January 9, 2015 - Written By Alexander Maxham

Since Legere took over the wheel at T-Mobile USA, many people have been wondering how T-Mobile can keep making a profit when they are dropping prices left and right. Paying off ETF’s and doing a ton of other incentives. Which are not a limited time promotion. Well according to a Wells Fargo Analyst, it seems that this has not negatively affected T-Mobile USA. In a note sent out today, Wells Fargo analyst Jennifer Fritzsche stated that T-Mobile should reach their EBITDA target of $5.6 billion to $5.8 billion for 2014. Which includes the Q4 EBITDA of $1.7 billion. She also noted that the launch of the iPhone 6 and iPhone 6 Plus was a big factor in T-Mobile’s Q4 success. I’m sure the Galaxy Note 4, helped as well.
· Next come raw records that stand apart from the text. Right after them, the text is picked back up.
Lemma first_match_is_longest_witness :
  Forall good_prefix (mkPrefixNode (cs "ro.") (cs "c1") :: mkPrefixNode (cs "*") (cs "c0") ::
    mkPrefixNode (cs "ro.boot") (cs "c2") :: []) ∧
  ListFind (foldl ListAddAfterLen []
    [mkPrefixNode (cs "ro.") (cs "c1"); mkPrefixNode (cs "*") (cs "c0");
     mkPrefixNode (cs "ro.boot") (cs "c2")]) (prefix_matches (cs "ro.bootmode")) =
    Some (mkPrefixNode (cs "ro.boot") (cs "c2")) ∧
  (rank (mkPrefixNode (cs "ro.") (cs "c1")) ≤ rank (mkPrefixNode (cs "ro.boot") (cs "c2")))%nat.
Proof.
  assert (Hg : Forall good_prefix [mkPrefixNode (cs "ro.") (cs "c1");
    mkPrefixNode (cs "*") (cs "c0"); mkPrefixNode (cs "ro.boot") (cs "c2")])
    by (repeat constructor; done).
  split; [exact Hg|]. split; [vm_compute; reflexivity|].
  refine (proj2 (proj2 (first_match_is_longest _ (cs "ro.bootmode") Hg)) _ _ _);
    [left|vm_compute; reflexivity].
Defined.

(** A prefix that starts with a star but is longer hides shorter prefixes: the
    list puts it before them and the lookup takes it for "*". *)
Lemma star_prefix_hides :
  ListFind (foldl ListAddAfterLen []
    [mkPrefixNode (cs "ro.") (cs "c1"); mkPrefixNode (cs "*abc") (cs "c0")])
    (prefix_matches (cs "ro.serialno")) = Some (mkPrefixNode (cs "*abc") (cs "c0")).
Proof. vm_compute. reflexivity. Qed.

(** * The parser *)

Definition all_space (s : cstr) : Prop := Forall (λ c, isspace c = true) s.
Definition token (s : cstr) : Prop := s ≠ [] ∧ Forall (λ c, isspace c = false) s.
(** The rest of a line after a token. *)
Definition ends_token (s : cstr) : Prop := match s with [] => True | c :: _ => isspace c = true end.

Lemma skip_space_app s r : all_space s → skip_space (s ++ r) = skip_space r.
Proof. intros H. induction H as [|c s Hc H IH]; simpl; [done|]. by rewrite Hc. Qed.

Lemma skip_space_token t r : token t → skip_space (t ++ r) = t ++ r.
Proof. intros [Hne Ht]. destruct Ht as [|c s Hc _]; [done|]. simpl. by rewrite Hc. Qed.

Lemma span_token_app t r : token t → ends_token r → span_token (t ++ r) = (t, r).
Proof.
  intros [_ Ht] Hr. induction Ht as [|c s Hc H IH]; simpl.
  - destruct r as [|c r]; simpl; [done|]. simpl in Hr. by rewrite Hr.
  - by rewrite Hc, IH.
Qed.

Lemma read_spec_entry_token s t r :
  all_space s → token t → ends_token r → read_spec_entry (s ++ t ++ r) = (Some t, r).
Proof.
  intros Hs Ht Hr. unfold read_spec_entry.
  rewrite skip_space_app, skip_space_token, span_token_app by done.
  destruct t; [|done]. by destruct Ht.
Qed.

Lemma removelast_snoc {A} (l : list A) x : removelast (l ++ [x]) = l.
Proof. apply removelast_last. Qed.

Lemma spec_loop_token fuel args items num s t r out :
  all_space s → token t → ends_token r → (items < num)%nat →
  spec_loop (S fuel) (S args) items num (s ++ t ++ r) out =
    spec_loop fuel args (S items) num r (out ++ [Some t]).
Proof.
  intros Hs Ht Hr Hi. cbn [spec_loop]. rewrite (proj2 (Nat.ltb_lt _ _)) by done.
  rewrite (read_spec_entry_token s t r) by done.
  destruct (s ++ t ++ r) eqn:E; [|done]. destruct Ht as [Hne _]. by destruct s, t.
Qed.

(** A line "<prefix> <context> ..." of a context file, however it is spaced
    and whatever follows, yields exactly its first two words. *)
Theorem read_spec_entries_two s1 t1 s2 t2 r :
  all_space s1 → token t1 → head t1 ≠ Some "#"%char → all_space s2 → s2 ≠ [] → token t2 →
  ends_token r →
  read_spec_entries (s1 ++ t1 ++ s2 ++ t2 ++ r ++ [chr 10]) 2 = Ret (2, [Some t1; Some t2]).
Proof.
  intros Hs1 Ht1 Hh Hs2 Hne Ht2 Hr. unfold read_spec_entries.
  replace (s1 ++ t1 ++ s2 ++ t2 ++ r ++ [chr 10]) with ((s1 ++ t1 ++ s2 ++ t2 ++ r) ++ [chr 10])
    by (by rewrite <- !app_assoc).
  rewrite last_snoc. cbn [deref cbind]. rewrite bool_decide_true by done.
  rewrite removelast_snoc, skip_space_app, skip_space_token by done.
  assert (He2 : ends_token (s2 ++ t2 ++ r)) by (destruct Hs2; [done|simpl; auto]).
  pose proof Ht1 as Htok. destruct Ht1 as [Hne1 Ht1]. destruct Ht1 as [|c t1 Hc Ht1]; [done|].
  cbn [app]. rewrite bool_decide_false by (intros ->; by apply Hh).
  etrans; [apply (spec_loop_token 3 1 0 2 [] (c :: t1) (s2 ++ t2 ++ r)); [constructor|done|done|lia]|].
  rewrite (spec_loop_token 2 0 1 2) by (done || lia). done.
Qed.

Lemma read_spec_entries_two_witness :
  read_spec_entries (cs "  net.  u:object_r:net_radio_prop:s0 #x" ++ [chr 10]) 2 =
    Ret (2, [Some (cs "net."); Some (cs "u:object_r:net_radio_prop:s0")]).
Proof.
  refine (read_spec_entries_two (cs "  ") (cs "net.") (cs "  ")
    (cs "u:object_r:net_radio_prop:s0") (cs " #x") _ _ _ _ _ _ _);
    first [done | by repeat constructor].
Defined.

(** A line with one word and trailing space makes the loop ask for a third
    output pointer. *)
Lemma read_spec_entries_one_word : read_spec_entries (cs "net. " ++ [chr 10]) 2 = Fault.
Proof. vm_compute. reflexivity. Qed.

(** * The interface *)

Definition split_ok (s : ContextsSplit) (w : world) : Prop :=
  (∀ p, serial_prop_area_ s = Some p → is_Some (w_files w !! p)) ∧
  Forall (λ n, node_ok n w) (contexts_ s) ∧
  Forall (λ e, ∃ n, n ∈ contexts_ s ∧ cn_context n = prefix_context e) (prefixes_ s).

Section laws.
Context (k : kernel).

Definition open_if_unmapped (w : world) (cnode : ContextNode) : cres (ContextNode * world) :=
  match cn_pa cnode with
  | Some _ => Ret (cnode, w)
  | None => let! (_, cnode, _, w) := cn_Open k cnode w false None in Ret (cnode, w)
  end.

Lemma open_if_unmapped_spec w n :
  node_ok n w → ∃ n' w', open_if_unmapped w n = Ret (n', w') ∧ node_ok n' w' ∧
    w_files w' = w_files w ∧ size_step w w' ∧ cn_context n' = cn_context n.
Proof.
  intros Hn. unfold open_if_unmapped. destruct (cn_pa n) eqn:E.
  - eexists _, _. split; [reflexivity|]. auto using size_step_refl.
  - destruct (cn_Open_ro k n w None Hn) as (ok & n' & w' & -> & H1 & H2 & H3 & _ & _ & H4 & _).
    cbn [cbind]. eexists _, _. split; [reflexivity|]. auto.
Qed.

Lemma with_node_spec ns c w :
  Forall (λ n, node_ok n w) ns → (∃ n, n ∈ ns ∧ cn_context n = c) →
  ∃ pa ns' w', with_node ns c (open_if_unmapped w) w = Ret (pa, ns', w') ∧
    Forall (λ n, node_ok n w') ns' ∧ w_files w' = w_files w ∧ size_step w w' ∧
    cn_context <$> ns' = cn_context <$> ns ∧
    (∀ p, pa = Some p → is_Some (w_files w !! p) ∧
       ∀ w'', with_node ns' c (open_if_unmapped w'') w'' = Ret (Some p, ns', w'')).
Proof.
  intros Hok. induction Hok as [|n ns Hn Hok IH]; intros (m & Hm & Hc); [set_solver|].
  cbn [with_node]. destruct (decide (cn_context n = c)) as [<-|Hne].
  - destruct (open_if_unmapped_spec w n Hn) as (n' & w' & -> & Hn' & Hf & Hs & Hcn).
    cbn [cbind]. eexists _, _, _. split; [reflexivity|]. split_and!; auto.
    + apply Forall_cons. split; [done|]. eapply Forall_impl; [exact Hok|].
      intros x Hx. eapply node_ok_files; [|exact Hx]. by rewrite Hf.
    + by rewrite !fmap_cons, Hcn.
    + intros p Hp. split; [rewrite <- Hf; by apply Hn'|]. intros w''. cbn [with_node].
      rewrite decide_True by done. unfold open_if_unmapped. rewrite Hp. cbn [cbind].
      by rewrite Hp.
  - destruct IH as (pa & ns' & w' & -> & Hok' & Hf & Hs & Hcs & Hp).
    { exists m. split; [|done]. set_unfold. destruct Hm; [subst; done|done]. }
    cbn [cbind]. eexists _, _, _. split; [reflexivity|]. split_and!; auto.
    + apply Forall_cons. split; [|done]. eapply node_ok_files; [|exact Hn]. by rewrite Hf.
    + by rewrite !fmap_cons, Hcs.
    + intros p ->. destruct (Hp p eq_refl) as [H1 H2]. split; [done|]. intros w''.
      cbn [with_node]. rewrite decide_False by done. by rewrite H2.
Qed.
T-Mobile stated earlier this week they added 2.1 million net subscribers. She also said that if the iPhones hadn’t had supply issues right after launch, the carrier would have posted even higher numbers.

Meanwhile we’re hearing from other analysts that AT&T and Verizon are adding a ton of customers, but their churn rate has risen over the previous quarter. Which means more customers are leaving the big two carriers than in previous quarters. It might not be a big deal because they are both expected to still add close to 2 million customers each. Keeping a very strong lead ahead of Sprint and T-Mobile.

Overall, it looks like a good Q4 for all four carriers. Which doesn’t happen often, if ever. Usually either T-Mobile or Sprint will post a loss, but so far it looks like both are reporting a huge gain. With Sprint adding near 1 million and T-Mobile at over 2 million subscribers. Not bad at all. And we’re getting closer to a competitive wireless industry. Which is going to benefit each and every one of us.